I meccanismi del mercato globale spiegano perché l’Arab light sia scambiato con un sovrapprezzo così alto rispetto al Brent e al Wti. Dopo il crollo del sistema dei prezzi fissi gestito dall’Organizzazione dei paesi esportatori di petrolio (Opec), alla metà degli anni ottanta, sono stati i mercati a fissare le quotazioni: l’Opec esercita la sua influenza modificando la produzione. Dal 1988 l’Arabia Saudita ha venduto il suo greggio con contratti a lungo termine basati su una formula che, partendo da un prezzo di riferimento come il Brent, applicava uno sconto o un sovrapprezzo relativamente bassi. Lo standard e la differenza sono diversi a seconda che le vendite avvengano verso gli Stati Uniti, l’Europa o l’Asia. Per gran parte degli ultimi 35 anni, queste differenze sono state misurate in centesimi di dollaro. E, con l’eccezione dell’Asia, erano prevalentemente negative: Riyadh cioè vendeva il suo greggio a un prezzo scontato rispetto alle quotazioni di riferimento europee e statunitensi. L’Asia pagava un sovrapprezzo, ma era relativamente basso. Tra il 2000 e il 2020, il paese mediorientale ha fatto ai compratori europei uno sconto medio rispetto al Brent di circa tre dollari al barile. Di recente, invece, ha applicato un sovrapprezzo che tende ad aumentare costantemente. A settembre i sauditi hanno fissato il prezzo dell’Arab light a un valore di 5,8 dollari al barile in più rispetto al Brent. Per i clienti statunitensi, invece, il sovrapprezzo ha toccato la quota record di 7,2 dollari al barile. Per l’Asia al momento il sovrapprezzo è inferiore, anche se l’anno scorso ha raggiunto un picco di quasi dieci dollari al barile.
Una scelta precisa
La svolta decisa dall’Arabia Saudita è dovuta a due fattori: uno frutto di una scelta precisa, l’altro è della congiuntura internazionale. Il primo, e forse il più importante, è che a Riyadh sta andando una parte della torta che si spartiscono le aziende di raffinazione. In tutto il mondo i margini per la raffinazione – la differenza tra il costo del greggio e il valore della benzina, del diesel e di altri prodotti petroliferi – hanno raggiunto livelli altissimi per una combinazione di domanda in crescita e ridotta capacità di raffinazione.
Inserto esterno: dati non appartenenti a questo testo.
(* ===== verification/Derive.v ===== *)
(** base/derive/argh: the macro [#[derive(FromArgs)]] itself, which runs at compile time: it
    reads the attributes of a struct or an enum, reports errors, and fixes the fields and the
    tables that the generated method (see Args) works with.

    The syntax tree is that of the crate syn, which parses it; a piece of tokens that the
    macro has parsed further is given with the results.  Positions are left out. *)

From S2P Require Import Prelude Text Numeric Args.

#[local] Set Warnings "-register-all".

Module Derive.

(** * Errors

    [Errors] collects messages; the macro goes on after an error.  [None]: the macro panics,
    and the messages are lost. *)

Definition W (A : Type) : Type := option (list bytes * A).
#[export] Instance W_ret : MRet W := fun A a => Some ([], a).
#[export] Instance W_bind : MBind W := fun A B f m =>
  match m with Some (e1, a) => match f a with Some (e2, b) => Some (e1 ++ e2, b) | None => None end | None => None end.

Definition err (msg : bytes) : W unit := Some ([msg], tt).
Definition panic {A} : W A := None.
Definition quoted (s : bytes) : bytes := [bof 34] ++ s ++ [bof 34].

Definition duplicate_attrs (attr_kind : bytes) : W unit :=
  Some ([ #"Duplicate " ++ attr_kind ++ #" attribute"; #"First " ++ attr_kind ++ #" attribute here"], tt).

(** * Syntax *)

(** Literals; another literal with the name of its kind. *)
Inductive Lit := LStr (s : bytes) | LChar (c : bytes) | LInt (digits : bytes) | LOther (kind : bytes).
Inductive Expr := ELit (l : Lit) | EIdent (i : bytes) | EOther.

(** A list with what its tokens are parsed as: attributes, the path of a function, a code and
    a message (and whether there is more after them), expressions.  Paths are their segments. *)
Inductive Meta :=
| MPath (p : list bytes)
| MList (p : list bytes) (metas : option (list Meta)) (fn_path : option bytes) (code : option (Expr * Expr * bool)) (exprs : option (list Expr))
| MNameValue (p : list bytes) (value : Expr).

Definition meta_path (m : Meta) : list bytes := match m with MPath p | MList p _ _ _ _ | MNameValue p _ => p end.
Definition is_ident (m : Meta) (name : bytes) : bool := bool_decide (meta_path m = [name]).

Inductive Ty := TyPath (qself : bool) (segments : list Seg) | TyOther
with Seg := mkSeg (seg_ident : bytes) (seg_args : option (list GenericArg))
with GenericArg := GType (t : Ty) | GOther.

Definition seg_ident (s : Seg) : bytes := match s with mkSeg i _ => i end.
Definition seg_args (s : Seg) : option (list GenericArg) := match s with mkSeg _ a => a end.

Record SynField := mkSynField { f_ident : bytes; f_ty : Ty; f_attrs : list Meta }.
Inductive Fields := Named (fs : list SynField) | Unnamed (fs : list SynField) | Unit.
Record Variant := mkVariant { v_ident : bytes; v_fields : Fields; v_attrs : list Meta }.
Inductive Data := Struct (fields : Fields) | Enum (variants : list Variant) | Union.
Record DeriveInput := mkInput { d_ident : bytes; d_attrs : list Meta; d_data : Data }.

(** [expect_lit_*] and [expect_meta_*]. *)
Definition lit_kind (l : Lit) : bytes := match l with LStr _ => #"string" | LChar _ => #"character" | LInt _ => #"integer" | LOther k => k end.
Definition unexpected_lit (expected : bytes) (found : Expr) : W unit :=
  err (match found with
       | ELit l => #"Expected " ++ expected ++ #" literal, found " ++ lit_kind l ++ #" literal"
       | _ => #"Expected " ++ expected ++ #" literal, found non-literal expression."
       end).
Definition expect_lit_str (e : Expr) : W (option bytes) :=
  match e with ELit (LStr s) => mret (Some s) | _ => _ ← unexpected_lit #"string" e; mret None end.
Definition expect_lit_char (e : Expr) : W (option bytes) :=
  match e with ELit (LChar c) => mret (Some c) | _ => _ ← unexpected_lit #"character" e; mret None end.
Definition expect_lit_int (e : Expr) : W (option bytes) :=
  match e with ELit (LInt n) => mret (Some n) | _ => _ ← unexpected_lit #"integer" e; mret None end.

Definition meta_kind (m : Meta) : bytes := match m with MPath _ => #"path" | MList _ _ _ _ _ => #"list" | MNameValue _ _ => #"name-value pair" end.
Definition unexpected_meta (expected : bytes) (found : Meta) : W unit :=
  err (#"Expected " ++ expected ++ #" attribute, found " ++ meta_kind found ++ #" attribute").
Definition expect_meta_word (m : Meta) : W (option (list bytes)) :=
  match m with MPath p => mret (Some p) | _ => _ ← unexpected_meta #"path" m; mret None end.
Definition expect_meta_name_value (m : Meta) : W (option Expr) :=
  match m with MNameValue _ v => mret (Some v) | _ => _ ← unexpected_meta #"name-value pair" m; mret None end.

Section Derive.
(** What is not ASCII: whether a character is a lowercase letter, whether it is a letter or a
    digit.  What syn reports for tokens it cannot parse and for a number; the tokens of a
    default value. *)
Context (wide_lowercase wide_alphanumeric : bytes -> bool).
Context (syn_error : bytes) (int_error : bytes -> bytes) (lex : bytes -> option bytes).

Definition expect_meta_list (m : Meta) : W (option Meta) :=
  match m with MList _ _ _ _ _ => mret (Some m) | _ => _ ← unexpected_meta #"list" m; mret None end.
(** [Errors::ok] of a parse. *)
Definition ok {A} (o : option A) : W (option A) := match o with Some a => mret (Some a) | None => _ ← err syn_error; mret None end.

(** * Characters *)

(** The characters of a text, by their first bytes. *)
Definition char_width (c : byte) : nat :=
  let v := bval c in if v <? 128 then 1 else if v <? 224 then 2 else if v <? 240 then 3 else 4.
Fixpoint chars_go (fuel : nat) (s : bytes) : list bytes :=
  match fuel, s with
  | S fuel, c :: _ => take (char_width c) s :: chars_go fuel (drop (char_width c) s)
  | _, _ => []
  end.
Definition chars (s : bytes) : list bytes := chars_go (length s) s.

Definition is_lowercase (c : bytes) : bool := match c with [b] => in_rng 97 122 b | _ => wide_lowercase c end.
Definition is_alphanumeric (c : bytes) : bool :=
  match c with [b] => in_rng 48 57 b || in_rng 65 90 b || in_rng 97 122 b | _ => wide_alphanumeric c end.
Definition is_ascii_digit (c : bytes) : bool := match c with [b] => in_rng 48 57 b | _ => false end.
Definition is_ascii (s : bytes) : bool := forallb (fun b => bval b <? 128) s.
Definition is_ascii_punctuation (b : byte) : bool := in_rng 33 47 b || in_rng 58 64 b || in_rng 91 96 b || in_rng 123 126 b.

(** * Attributes *)

Inductive FieldKind := KSwitch | KOption | KSubCommand | KPositional.
#[export] Instance FieldKind_eq_dec : EqDecision FieldKind.
Proof. solve_decision. Defined.

Record Description := mkDescription { explicit : bool; content : bytes }.

Record FieldAttrs := mkFieldAttrs {
  default_ : option bytes; description : option Description; from_str_fn : option bytes; field_type : option FieldKind;
  long : option (option bytes); short : option bytes; arg_name : option bytes; greedy : bool; hidden_help : bool
}.
Definition FieldAttrs_default : FieldAttrs := mkFieldAttrs None None None None None None None false false.

(** The same attributes but for one. *)
Definition set_default x (a : FieldAttrs) := mkFieldAttrs x (description a) (from_str_fn a) (field_type a) (long a) (short a) (arg_name a) (greedy a) (hidden_help a).
Definition set_description x (a : FieldAttrs) := mkFieldAttrs (default_ a) x (from_str_fn a) (field_type a) (long a) (short a) (arg_name a) (greedy a) (hidden_help a).
Definition set_from_str_fn x (a : FieldAttrs) := mkFieldAttrs (default_ a) (description a) x (field_type a) (long a) (short a) (arg_name a) (greedy a) (hidden_help a).
Definition set_field_type x (a : FieldAttrs) := mkFieldAttrs (default_ a) (description a) (from_str_fn a) x (long a) (short a) (arg_name a) (greedy a) (hidden_help a).
Definition set_long x (a : FieldAttrs) := mkFieldAttrs (default_ a) (description a) (from_str_fn a) (field_type a) x (short a) (arg_name a) (greedy a) (hidden_help a).
Definition set_short x (a : FieldAttrs) := mkFieldAttrs (default_ a) (description a) (from_str_fn a) (field_type a) (long a) x (arg_name a) (greedy a) (hidden_help a).
Definition set_arg_name x (a : FieldAttrs) := mkFieldAttrs (default_ a) (description a) (from_str_fn a) (field_type a) (long a) (short a) x (greedy a) (hidden_help a).
Definition set_greedy (a : FieldAttrs) := mkFieldAttrs (default_ a) (description a) (from_str_fn a) (field_type a) (long a) (short a) (arg_name a) true (hidden_help a).
Definition set_hidden_help (a : FieldAttrs) := mkFieldAttrs (default_ a) (description a) (from_str_fn a) (field_type a) (long a) (short a) (arg_name a) (greedy a) true.

Definition check_long_name (value : bytes) : W unit :=
  _ ← (if is_ascii value then mret tt else err #"Long names must be ASCII");
  if forallb (fun c => is_lowercase c || bool_decide (c = #"-") || is_ascii_digit c) (chars value) then mret tt
  else err #"Long names may only contain lowercase letters, digits, and dashes".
◆ Le aziende che raffinano il petrolio hanno difficoltà a soddisfare la domanda mondiale di diesel, una situazione che rischia di aggravare l’inflazione in molti paesi e che priva le economie avanzate di un carburante fondamentale per le attività industriali e per i trasporti. Il 14 settembre negli Stati Uniti il prezzo del diesel ha raggiunto i 140 dollari al barile, mentre in Europa la quotazione è cresciuta del 60 per cento durante l’estate. Oltre ai tagli al greggio decisi dall’Arabia Saudita e dalla Russia, ha pesato il caldo torrido estivo, che ha costretto molti impianti a ridurre i ritmi di produzione. Inoltre c’è più richiesta per prodotti diversi dal gasolio e dal carburante per aeroplani. Il sistema infine risente ancora della scomparsa di numerose raffinerie, costrette a chiudere a causa della crisi provocata dal covid-19 e che non hanno mai riaperto. Bloomberg
Ogni mese l’Arabia Saudita calcola il valore dei prodotti che una raffineria potrebbe ottenere cono l’Arab light. Nel settore questo valore è noto come gross product worth (gpw, valore lordo del prodotto). Più il gpw sale, più alto è il prezzo che un venditore può esigere da una raffineria, senza che il compratore se ne lamenti. Il gpw saudita continua ad aumentare dalla metà del 2022. Riyadh quindi si sta assicurando che le raffinerie condividano parte di questi profitti supplementari.
Il secondo fattore è che il mercato globale del petrolio è particolarmente affamato del tipo di greggio prodotto dall’Arabia Saudita. In larga misura è il risultato dei profondi tagli alla produzione decisi quest’anno da Riyadh. Riflette però anche il fatto che una delle varietà di greggio più diffuse – quella statunitense ricavata con la tecnica del fracking – è molto diversa dalla saudita. Per molte aziende di raffinazione con strutture ultramoderne in grado di spezzare le molecole più resistenti di idrocarburi, il greggio saudita è un prodotto di base che permette di far funzionare al meglio gli impianti. È particolarmente adatto alla produzione di diesel, il cavallo da tiro dell’economia globale. Il greggio da fracking statunitense, invece, permette di ottenere una quantità relativamente superiore di prodotti petrolchimici.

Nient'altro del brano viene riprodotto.